Да-да, не вынуждайте меня, не то я скажу, что по вине Рено поцеловала в губы свою любимицу Элен!
– Клодина! Почему ты молчишь, дорогая? О чём задумалась?
Помню, он спрашивал так в Гейдельберге, на террасе отеля, в то время как я переводила взгляд с излучины Неккара на искусственные развалины Шлосса у нас под ногами.
Продолжая сидеть на полу, я оторвала подбородок от сжатых в кулаки рук:
– Я думаю о парке.
– О каком ещё парке?
– Каком?! О парке в Монтиньи, естественно!
Рено отбрасывает сигарету светлого табака: он испытывает нечто вроде священного ужаса.
– Странная моя девочка… У тебя перед глазами такой пейзаж! Может, скажешь, что в Монтиньи парк красивее здешнего?
– Вот чёрт! Нет, конечно. Просто он мой.
Ну вот, опять!.. Сто раз так было: мы пытались объясниться, не понимая друг друга. Осыпая меня поцелуями, нежными, но в то же время с оттенком высокомерия, Рено обзывал меня лентяйкой, бродягой со свинцовым задом. А я ему с улыбкой бросала в ответ, что свой родной дом он носит в чемодане. Мы оба были правы, но я готова осудить его за то, что он рассуждает не так как я, иначе.
Он путешествовал слишком много, я же – совсем чуть-чуть, унаследовав, по-видимому, от кочевников только способ мышления. Я с удовольствием сопровождаю Рено, потому что обожаю его. Однако я люблю поездки, которым когда то наступает конец. Он же путешествует ради путешествия: просыпается в прекрасном расположении духа под чужими небесами с мыслью о том, что сегодня снова отправится в путь. То он едет полюбоваться горами; а здесь его манит терпкое вино; в том городе его привлекает искусственная красота цветущих берегов, а в этой деревушке – одинокая хижина. А уезжает он, не жалея ни о хижине, ни о цветах, ни о крепком вине…
Зато я жалею. И люблю – да, да, тоже люблю – приветливый город, подсвеченные заходящим солнцем сосны, прозрачный горный воздух. Но я постоянно чувствую на своей ноге верёвочку, другим своим концом обвязанную вокруг старого ореха в парке Монтиньи.
Я не считаю себя бессердечной! Однако вынуждена признать: моей любимой Фаншетты мне в наших путешествиях не хватало почти в той же мере, что и отца. О своём благородном папочке я по-настоящему заскучала лишь в Германии, где о нём напомнили почтовые открытки и вагнеровские лубочные картинки, облагороженные германским божеством Воданом и его скандинавским прототипом Одином; оба они похожи на моего отца, с той, однако, разницей, что папа не одноглазый. Они хороши собой; как и он, боги разражаются безобидными бурями; у них, как и у папы, всклокоченные бороды и властные жесты; думаю, что и язык их, как и его, вобрал в себя все крепкие словечки стародавних времён.

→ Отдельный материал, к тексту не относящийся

(** * Tessera scheduler: a shallow embedding of the backend and its properties

    The development follows the three backend modules:
    - [backend/database.py]  (module [Database]): the store, one Rocq function
      per SQL statement, over tables held as lists and finite maps;
    - [backend/scheduler.py] (module [Sched]): the worker registry, job
      selection, dispatch and the completion / failure handlers;
    - [backend/main.py]      (module [Admission]): cost, quota check and job
      creation.

    Conventions.
    - A [datetime] is a [Z], the number of microseconds since the epoch; every
      call of [datetime.utcnow()] is an explicit argument of the function that
      makes it.
    - A Python [Decimal] is a coefficient and an exponent; arithmetic is exact
      (the 28-digit context precision is never reached by token amounts).
    - Python objects that are shared and mutated (the [WorkerProxy] instances)
      live in a heap addressed by references; the registry maps a worker id to
      a reference.
    - Store calls are total: connection faults of the database driver are not
      modelled.  Exceptions raised by the Python code itself (attribute and
      type errors on malformed data, HTTP errors) are.
    - The schema is not among the sources: the columns are the ones the
      statements name and [id] columns are serial.  The constraints and the
      column types that decide whether a statement is accepted are taken from
      the data model: the unique key and the plan reference of [users], the
      types of the artifact columns and of the columns [update_job] writes. *)

From stdpp Require Import base option list gmap strings pretty.
From Stdlib Require Import ZArith Lia.

Open Scope string_scope.
Open Scope Z_scope.

(** ** Decimals *)

Record Decimal := mkDec { dcoef : Z; dexp : Z }.

(** [Decimal("1.0")] is the coefficient 10 at exponent -1. *)
Definition dec_1_0 : Decimal := mkDec 10 (-1).
Definition dec_0_5 : Decimal := mkDec 5 (-1).
Definition dec_2_0 : Decimal := mkDec 20 (-1).

(** [Decimal(n)] for a Python [int]. *)
Definition dec_of_int (n : Z) : Decimal := mkDec n 0.

(** The coefficient of [d] when written at the exponent [e <= dexp d]. *)
Definition dec_at (e : Z) (d : Decimal) : Z := dcoef d * 10 ^ (dexp d - e).

(** [a + b]: the result carries the smaller exponent. *)
Definition dec_add (a b : Decimal) : Decimal :=
  let e := Z.min (dexp a) (dexp b) in
  mkDec (dec_at e a + dec_at e b) e.

(** Comparison by numerical value. *)
Definition dec_gtb (a b : Decimal) : bool :=
  let e := Z.min (dexp a) (dexp b) in dec_at e a >? dec_at e b.

Definition dec_eqb (a b : Decimal) : bool :=
  let e := Z.min (dexp a) (dexp b) in dec_at e a =? dec_at e b.

(** Number of digits after the decimal point in the printed value. *)
Definition fractional_digits (d : Decimal) : Z := Z.max 0 (- dexp d).

(** ** JSON values and Python dicts *)

#[local] Unset Elimination Schemes.
Inductive json :=
| JNull
| JBool (b : bool)
| JNum (d : Decimal)
| JStr (s : string)
| JArr (l : list json)
| JObj (kv : list (string * json)).
#[local] Set Elimination Schemes.

Definition JInt (n : Z) : json := JNum (dec_of_int n).

(** A dict is an association list holding one binding per key. *)
Fixpoint dict_get {A} (k : string) (d : list (string * A)) : option A :=
  match d with
  | [] => None
  | (k', v) :: r => if String.eqb k k' then Some v else dict_get k r
  end.

(** [d[k] = v] on an insertion-ordered dict: an existing key keeps its place. *)
Fixpoint dict_set {A} (k : string) (v : A) (d : list (string * A)) : list (string * A) :=
  match d with
  | [] => [(k, v)]
  | (k', v') :: r => if String.eqb k k' then (k', v) :: r else (k', v') :: dict_set k v r
  end.

(** [x.get(k, default)]; [None] is the [AttributeError] of a value that is
    not a dict. *)
Definition json_get (x : json) (k : string) (dflt : json) : option json :=
  match x with
  | JObj kv => Some (default dflt (dict_get k kv))
  | _ => None
  end.

(** Iterating a JSON value with [for x in v]: a list yields its items, a dict
    its keys, a string its characters; anything else is a [TypeError]. *)
Fixpoint chars (s : string) : list string :=
  match s with
  | EmptyString => []
  | String c r => String c EmptyString :: chars r
  end.

Definition json_iter (v : json) : option (list json) :=
  match v with
  | JArr l => Some l
  | JObj kv => Some (map (fun p => JStr (fst p)) kv)
  | JStr s => Some (map JStr (chars s))
  | _ => None
  end.

(** ** backend/database.py *)

Module Database.

(** *** Rows *)

Record Plan := mkPlan {
  plan_id : Z;
  daily_token_limit : Z;
  plan_priority : Z }.

Record User := mkUser {
  user_id : Z;
  platform : string;
  platform_user_id : string;
  ip_address : option string;
  user_plan_id : Z }.

(** A row of [SELECT u.*, p.daily_token_limit, p.priority FROM users u JOIN plans p]. *)
Record UserPlan := mkUserPlan {
  up_user : User;
  up_daily_token_limit : Z;
  up_priority : Z }.

Record Job := mkJob {
  id : Z;
  job_user_id : Z;
  frontend : string;
  bot_id : option string;
  capability : string;
  status : string;
  priority : Z;
  params : list (string * json);
  cost_tokens : Decimal;
  created_at : Z;
  metadata : json;
  queued_at : option Z;
  started_at : option Z;
  ended_at : option Z;
  worker_id : option string;
  execution_time_seconds : option json;
  error : option json }.

Record Artifact := mkArtifact {
  artifact_id : Z;
  artifact_job_id : Z;
  artifact_type : json;
  local_path : json;
  public_url : json;
  artifact_metadata : json;
  format : string }.

Record Usage := mkUsage {
  tokens_used : Decimal;
  jobs_completed : Z }.

(** The tables.  [usage_daily] is unique on [(user_id, date)], which the
    [ON CONFLICT] clause of [update_usage] relies on; the serial columns
    draw from the three sequences. *)
Record DB := mkDB {
  plans : list Plan;
  users : list User;
  jobs : list Job;
  artifacts : list Artifact;
  usage_daily : gmap (Z * Z) Usage;
  users_seq : Z;
  jobs_seq : Z;
  artifacts_seq : Z }.

Definition with_users (us : list User) (seq : Z) (db : DB) : DB :=
  mkDB (plans db) us (jobs db) (artifacts db) (usage_daily db)
       seq (jobs_seq db) (artifacts_seq db).

Definition with_jobs (js : list Job) (seq : Z) (db : DB) : DB :=
  mkDB (plans db) (users db) js (artifacts db) (usage_daily db)
       (users_seq db) seq (artifacts_seq db).

Definition with_artifacts (arts : list Artifact) (seq : Z) (db : DB) : DB :=
  mkDB (plans db) (users db) (jobs db) arts (usage_daily db)
       (users_seq db) (jobs_seq db) seq.

Definition with_usage (u : gmap (Z * Z) Usage) (db : DB) : DB :=
  mkDB (plans db) (users db) (jobs db) (artifacts db) u
       (users_seq db) (jobs_seq db) (artifacts_seq db).

(** *** get_or_create_user *)

Definition join_plan (db : DB) (u : User) : option UserPlan :=
  match List.find (fun p => plan_id p =? user_plan_id u) (plans db) with
  | Some p => Some (mkUserPlan u (daily_token_limit p) (plan_priority p))
  | None => None
  end.

(** First row of the join that satisfies [sel]. *)
Fixpoint fetch_user_plan (db : DB) (sel : User -> bool) (us : list User) : option UserPlan :=
  match us with
  | [] => None
  | u :: r =>
      if sel u then
        match join_plan db u with
        | Some row => Some row
        | None => fetch_user_plan db sel r
        end
      else fetch_user_plan db sel r
  end.

Definition same_identity (pf uid : string) (u : User) : bool :=
  String.eqb (platform u) pf && String.eqb (platform_user_id u) uid.

(** Modelled from the spec: the schema file is not among the sources; the
    data model gives [users] a uniqueness constraint on
    [(platform, platform_user_id)], so an INSERT of an identity that is
    already present is rejected. *)
Definition users_unique_violation (db : DB) (pf uid : string) : bool :=
  existsb (same_identity pf uid) (users db).

(** Modelled from the spec: the schema file is not among the sources; the
    data model makes [users.plan_id] a reference to a plan, so the INSERT,
    which writes [plan_id = 1], is rejected when no plan has id 1. *)
Definition users_plan_violation (db : DB) : bool :=
  negb (existsb (fun p => plan_id p =? 1) (plans db)).

(** The result is the store after the call and the row returned.  [None]
    stands for the exception of a rejected INSERT, which leaves the store as
    it was, and for a second [fetchrow] without a row; the request is
    answered 500 in both cases. *)
Definition get_or_create_user (db : DB) (pf uid : string) (ip : option string)
  : DB * option UserPlan :=
  match fetch_user_plan db (same_identity pf uid) (users db) with
  | Some row => (db, Some row)
  | None =>
      if users_unique_violation db pf uid || users_plan_violation db then (db, None) else
      let uid' := users_seq db in
      let db' := with_users (users db ++ [mkUser uid' pf uid ip 1]) (uid' + 1) db in
      (db', fetch_user_plan db' (fun u => user_id u =? uid') (users db'))
  end.

(** *** get_usage

    The call returns the driver's row object when a row exists, and an
    instance of the local class [Usage] (class attribute [tokens_used = 0])
    when none does. *)
Inductive UsageResult :=
| UsageRecord (row : Usage)
| UsageDummy.

Definition get_usage (db : DB) (uid : Z) (date : Z) : UsageResult :=
  match usage_daily db !! (uid, date) with
  | Some row => UsageRecord row
  | None => UsageDummy
  end.

(** [x.tokens_used].  An [asyncpg.Record] gives access by index, by key and
    through [get]; it has no attribute per column, so the attribute access
    raises [AttributeError] ([None]).  The dummy object has the attribute. *)
Definition getattr_tokens_used (x : UsageResult) : option Decimal :=
  match x with
  | UsageRecord _ => None
  | UsageDummy => Some (dec_of_int 0)
  end.

(** *** create_job *)

Record JobData := mkJobData {
  jd_user_id : Z;
  jd_frontend : string;
  jd_bot_id : option string;
  jd_capability : string;
  jd_status : string;
  jd_priority : Z;
  jd_params : list (string * json);
  jd_cost_tokens : Decimal;
  jd_reply_context : json;
  jd_created_at : Z }.

(** The tenth column of the INSERT, [metadata], receives [reply_context]. *)
Definition create_job (db : DB) (d : JobData) : DB * Z :=
  let jid := jobs_seq db in
  let row := mkJob jid (jd_user_id d) (jd_frontend d) (jd_bot_id d) (jd_capability d)
                   (jd_status d) (jd_priority d) (jd_params d) (jd_cost_tokens d)
                   (jd_created_at d) (jd_reply_context d)
                   None None None None None None in
  (with_jobs (jobs db ++ [row]) (jid + 1) db, jid).

(** *** update_job

    The keyword arguments of a call, in the order they are written; each
    names the column it assigns.  The type lists the columns the calls under
    [backend/] assign; the function itself writes whatever column name it is
    given. *)
Inductive Kwarg :=
| kw_status (v : string)
| kw_queued_at (v : Z)
| kw_started_at (v : Z)
| kw_ended_at (v : Z)
| kw_worker_id (v : string)
| kw_execution_time_seconds (v : json)
| kw_metadata (v : json)
| kw_error (v : json).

Я писала ему редко, иногда получала от него нежные письма, сочиненные второпях и в смешанном сочном стиле, когда периоды следуют в ритме, достойном восхищения великого Шатобриана (я немного льщу папе), зато скрывают в своих недрах – величавых и впечатляющих – самые что ни на есть страшные ругательства. Из этих далеко не банальных писем я узнала, что, кроме господина Мариа, преданного, бессловесного, бессменного секретаря, никто у него не бывает… «Не знаю, следует ли искать причину в твоём отсутствии, ослица ты эдакая, – объяснял мне дорогой отец, – но я теперь нахожу Париж отвратительным, особенно с тех пор, как этот подонок по имени X. опубликовал трактат "Общая малакология", от которого выворотит даже каменных львов, украшающих вход в Институт. И как только Мировая Справедливость до сих пор дарует солнечный свет подобным мерзавцам?!»
Мели в свою очередь описала мне душевное состояния Фаншетты со времени моего отъезда, её отчаяние, о котором она вопила во всю мочь не один день; впрочем, буквы у Мели напоминают скорее иероглифы, что не даёт возможности вести постоянную переписку.
Фаншетта оплакивает меня! Эта мысль не давала мне покоя. В течение всего путешествия я вздрагивала, едва завидев, как за угол метнулся бездомный кот. Не раз я выпускала руку удивлённого Рено и подбегала к кошечке, важно восседавшей на пороге, с криком: «Де-е-евочка моя!» Шокированный зверёк с достоинством опускал мордочку в пушистое жабо на груди. Я продолжала настаивать, пронзительно мяукая, и замечала по зелёным глазам, что кошка тает от удовольствия: глаза сужались в улыбке; она тёрлась головой о косяк, что являлось вежливым приветствием, и трижды поворачивалась на одном месте, что, как известно, означает: «Вы мне нравитесь».